China's industrial output rose 12.3% on year in August, gaining for a fourth straight month, the National Bureau of Statistics said. Meanwhile, banking lending rose last month despite recent hints from Chinese bank regulators that the enormous growth of new loans would be scaled back. See related story.

The upbeat economic data pushed up China's stocks Friday, while European shares rose for a seventh straight session. U.S. stocks also moved higher on Friday for a fifth session.

In currencies trading, the dollar fell for a fourth session, with the euro rising 0.1% against the dollar to $1.4592. The euro hit $1.4627 earlier in the session, the highest level since last September. The dollar index (DXY 76.53, -0.29, -0.37%) was down 0.2% at 76.661.

Despite the recent rally, the oil market is still under pressure from weak demand and higher inventories. The Energy Information Administration on Thursday reported a big buildup in gasoline inventories last week, as gasoline demand fell 2.1% from a week ago.

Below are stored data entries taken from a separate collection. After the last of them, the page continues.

(** A run that returned a report went through the loop and the tail. *)
Lemma parse_aviapark_done filename w r w' :
  parse_aviapark filename w = (Done (Some r), w') →
  ∃ old_shops lines0 items new_shops w2 w3,
    load_old_shops (Some filename) w = (Done old_shops, said w lines0)
    ∧ same_disk w w2
    ∧ mapM aviapark_shop items w2 = (Done new_shops, w3)
    ∧ finish filename old_shops new_shops w3 = (Done (Some r), w').
Proof.
  destruct (vendor w aviapark_url) as [|data] eqn:Hvendor.
  { destruct (parse_aviapark_fetch_error filename w Hvendor) as [lines ->]. done. }
  destruct (parse_aviapark_body filename w _ Hvendor)
    as (old_shops & lines0 & lines & Hload & ->).
  intros Hrun.
  apply bind_done in Hrun as (departments & w1 & Hstep1 & Hrun).
  pose proof (keeps_subscript data "departments" (said w lines)) as Hw1.
  rewrite Hstep1 in Hw1. simpl in Hw1.
  apply bind_done in Hrun as (items & w2 & Hstep2 & Hrun).
  pose proof (keeps_py_iter departments w1) as Hw2. rewrite Hstep2 in Hw2.
  apply bind_done in Hrun as (new_shops & w3 & Hstep3 & Hrun).
  exists old_shops, lines0, items, new_shops, w2, w3.
  split_and!; try done. simpl in *.
  eapply same_disk_trans; [|exact Hw2]. eapply same_disk_trans; [|exact Hw1].
  by repeat split.
Qed.

Lemma parse_riviera_done filename w r w' :
  parse_riviera filename w = (Done (Some r), w') →
  ∃ old_shops lines0 items new_shops w2 w3,
    load_old_shops (Some filename) w = (Done old_shops, said w lines0)
    ∧ same_disk w w2
    ∧ mapM riviera_shop items w2 = (Done new_shops, w3)
    ∧ finish filename old_shops new_shops w3 = (Done (Some r), w').
Proof.
  destruct (vendor w riviera_url) as [|data] eqn:Hvendor.
  { destruct (parse_riviera_fetch_error filename w Hvendor) as [lines ->]. done. }
  destruct (parse_riviera_body filename w _ Hvendor)
    as (old_shops & lines0 & lines & Hload & ->).
  intros Hrun.
  apply bind_done in Hrun as (payload & w0 & Hstep0 & Hrun).
  pose proof (keeps_subscript data "payload" (said w lines)) as Hw0.
  rewrite Hstep0 in Hw0.
  apply bind_done in Hrun as (tenants & w1 & Hstep1 & Hrun).
  pose proof (keeps_subscript payload "data" w0) as Hw1.
  rewrite Hstep1 in Hw1.
  apply bind_done in Hrun as (items & w2 & Hstep2 & Hrun).
  pose proof (keeps_py_iter tenants w1) as Hw2. rewrite Hstep2 in Hw2.
  apply bind_done in Hrun as (new_shops & w3 & Hstep3 & Hrun).
  exists old_shops, lines0, items, new_shops, w2, w3.
  split_and!; try done. simpl in *.
  eapply same_disk_trans; [|exact Hw2]. eapply same_disk_trans; [|exact Hw1].
  eapply same_disk_trans; [|exact Hw0]. by repeat split.
Qed.
End Report.
(** The upper bound is included: 2000 characters are relayed. *)
Lemma chat_relays_iff_within_bounds_witness :
  let raw := repeat 97%N 2000 in
  let w := stub_world (message_body (VStr raw)) (PostRaises Timeout) in
  posts (events (chat w)) = [upstream_call w (strip raw)].
Proof.
  refine (proj1 (chat_relays_iff_within_bounds
    (stub_world (message_body (VStr (repeat 97%N 2000))) (PostRaises Timeout))
    (dict [(py "message", VStr (repeat 97%N 2000))])
    (repeat 97%N 2000) _ _ _) _).
  - vm_compute. reflexivity.
  - reflexivity.
  - vm_compute. reflexivity.
  - vm_compute. split; discriminate.
Defined.

(** ** The completion *)

(** X13: of the completion's [choices] only the first entry is read: two
    response bodies whose [choices] lists start with the same entry give
    the same reply text, or fail the same way, whatever follows it. *)
Theorem extract_reply_uses_first_choice
    (r r' : Response) (d d' : gmap str value) (choice : value)
    (others others' : list value) (t : list event) :
  json_body r = Some (VDict d) ->
  json_body r' = Some (VDict d') ->
  d !! py "choices" = Some (VList (choice :: others)) ->
  d' !! py "choices" = Some (VList (choice :: others')) ->
  extract_reply_text r t = extract_reply_text r' t.
Proof.
  intros Hr Hr' Hd Hd'. rewrite !extract_reply_text_run.
  unfold json_body in Hr, Hr'.
  unfold reply_text_of, reply_content_of.
  destruct (json_result r) as [|v]; [discriminate Hr|]. injection Hr as ->.
  destruct (json_result r') as [|v']; [discriminate Hr'|].
  injection Hr' as ->.
  cbn [getitem]. rewrite Hd, Hd'. reflexivity.
Qed.
(** ** Machine integers

    A [u64] (or [u32], [usize]) of the source is an [N]; the saturating and
    wrapping operations are written out.  [saturating_sub] is the truncated
    subtraction [N.sub]. *)

Definition u64_max : N := 18446744073709551615.
Definition u32_mod : N := 4294967296.

Definition sat_add (a b : N) : N := N.min (a + b) u64_max.
Definition sat_mul (a b : N) : N := N.min (a * b) u64_max.
Definition wrap64 (a : N) : N := (a mod 18446744073709551616)%N.

(** [Option::or_else] *)
Definition or_else {A} (a b : option A) : option A := match a with Some _ => a | None => b end.

Declare Scope u64_scope.
Delimit Scope u64_scope with u64.
Notation "a ⊞ b" := (sat_add a b) (at level 50, left associativity) : u64_scope.
Notation "a ⊠ b" := (sat_mul a b) (at level 40, left associativity) : u64_scope.
Open Scope u64_scope.

(** ** Fallible code

    Rust's [Result], and the state-and-error monad of code that mutates a
    locked value and may return early: an early return keeps the mutations made
    so far. *)

Inductive result (A E : Type) :=
  | ROk (a : A)
  | RErr (e : E).
Arguments ROk {A E} a.
Arguments RErr {A E} e.

#[export] Instance result_eq_dec `{EqDecision A, EqDecision E} : EqDecision (result A E).
Proof. solve_decision. Defined.

Definition stm (S E A : Type) : Type := S -> result A E * S.

Definition stm_ret {S E A} (a : A) : stm S E A := fun s => (ROk a, s).
Definition stm_throw {S E A} (e : E) : stm S E A := fun s => (RErr e, s).
Definition stm_bind {S E A B} (m : stm S E A) (f : A -> stm S E B) : stm S E B :=
  fun s =>
    match m s with
    | (ROk a, s') => f a s'
    | (RErr e, s') => (RErr e, s')
    end.
Definition stm_modify {S E} (f : S -> S) : stm S E unit := fun s => (ROk tt, f s).
Definition stm_gets {S E A} (f : S -> A) : stm S E A := fun s => (ROk (f s), s).

Declare Scope stm_scope.
Delimit Scope stm_scope with stm.
Notation "'let!' x := m 'in' k" := (stm_bind m (fun x => k))
  (at level 10, x pattern, m at level 100, k at level 200) : stm_scope.
Notation "m ;;! k" := (stm_bind m (fun _ => k))
  (at level 101, right associativity) : stm_scope.
Open Scope stm_scope.

Lemma stm_bind_cong {S E A B} (m m' : stm S E A) (f f' : A -> stm S E B) s :
  m s = m' s -> (forall a s', f a s' = f' a s') -> stm_bind m f s = stm_bind m' f' s.
Proof. unfold stm_bind. intros -> H. by destruct (m' s) as [[]]. Qed.

Lemma stm_bind_assoc {S E A B C} (m : stm S E A) (f : A -> stm S E B) (g : B -> stm S E C) s :
  stm_bind (stm_bind m f) g s = stm_bind m (fun a => stm_bind (f a) g) s.
Proof. unfold stm_bind. by destruct (m s) as [[]]. Qed.

(** [keeps P m]: [m] preserves [P], whether it returns or throws. *)
Definition keeps {S E A} (P : S -> Prop) (m : stm S E A) : Prop := forall s, P s -> P (snd (m s)).

Section keeps.
Context {S E : Type} (P : S -> Prop).

Lemma keeps_ret {A} (a : A) : keeps P (stm_ret a : stm S E A).
Proof. by intros s. Qed.
Lemma keeps_throw {A} (e : E) : keeps P (stm_throw e : stm S E A).
Proof. by intros s. Qed.
Lemma keeps_gets {A} (f : S -> A) : keeps P (stm_gets f : stm S E A).
Proof. by intros s. Qed.
Lemma keeps_modify (f : S -> S) : (forall s, P s -> P (f s)) -> keeps P (stm_modify f : stm S E unit).
Proof. intros H s Hs. by apply H. Qed.
Lemma keeps_bind {A B} (m : stm S E A) (f : A -> stm S E B) :
  keeps P m -> (forall a, keeps P (f a)) -> keeps P (stm_bind m f).
Proof.
  intros Hm Hf s Hs. specialize (Hm s Hs). unfold stm_bind.
  destruct (m s) as [[a|e] s']; [by apply Hf|done].
Qed.

(** A bind either reaches its continuation or throws; [P] holds at both. *)
Lemma keeps_bind_inv {A B} (m : stm S E A) (f : A -> stm S E B) s r s' :
  P s -> keeps P m -> stm_bind m f s = (r, s') ->
  (exists a s1, P s1 /\ f a s1 = (r, s')) \/ (exists e, r = RErr e /\ P s').
Proof.
  intros Hs Hm. specialize (Hm s Hs). unfold stm_bind.
  destruct (m s) as [[a|e] s1]; intros ?; [left; eauto|right; simplify_eq; eauto].
Qed.
End keeps.

(** Strings. *)
#[export] Instance append_assoc : Assoc (=) String.append.
Proof. intros s t u. induction s as [|a s IH]; [done|]. exact (f_equal (String a) IH). Qed.
#[export] Instance append_nil_r : RightId (=) "" String.append.
Proof. intros s. induction s as [|a s IH]; [done|]. exact (f_equal (String a) IH). Qed.

(** Lists. *)
Lemma NoDup_fmap_filter {A B} (f : A -> B) (P : A -> Prop) `{!forall x, Decision (P x)} l :
  NoDup (f <$> l) -> NoDup (f <$> filter P l).
Proof.
  induction l as [|x l IH]; [done|]. rewrite fmap_cons. intros [Hx Hn]%NoDup_cons.
  rewrite filter_cons. case_decide; [|by apply IH]. rewrite fmap_cons. constructor; [|by apply IH].
  intros (y & Hf & [_ Hy]%list_elem_of_filter)%list_elem_of_fmap. apply Hx. rewrite Hf.
  by apply list_elem_of_fmap_2.
Qed.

See related story.

Concerns over the large builds in petroleum product inventories "could pressure on the energy complex," said Nimit Khamar, an analyst at Sucden Financial Research.

Also in energy trading, October reformulated gasoline rose 0.5% to $1.8119 a gallon and October heating oil edged up 0.3% to $1.7939 a gallon.

October natural gas gained 1.1% to $3.298 per million British thermal units. It rallied 15% Thursday, the biggest one-day gain since May 2008.

The United States Oil Fund (USO 37.35, -0.02, -0.05%) gained 0.1%, and the United States Natural Gas Fund (UNG 11.27, +0.09, +0.81%) slid 0.3%.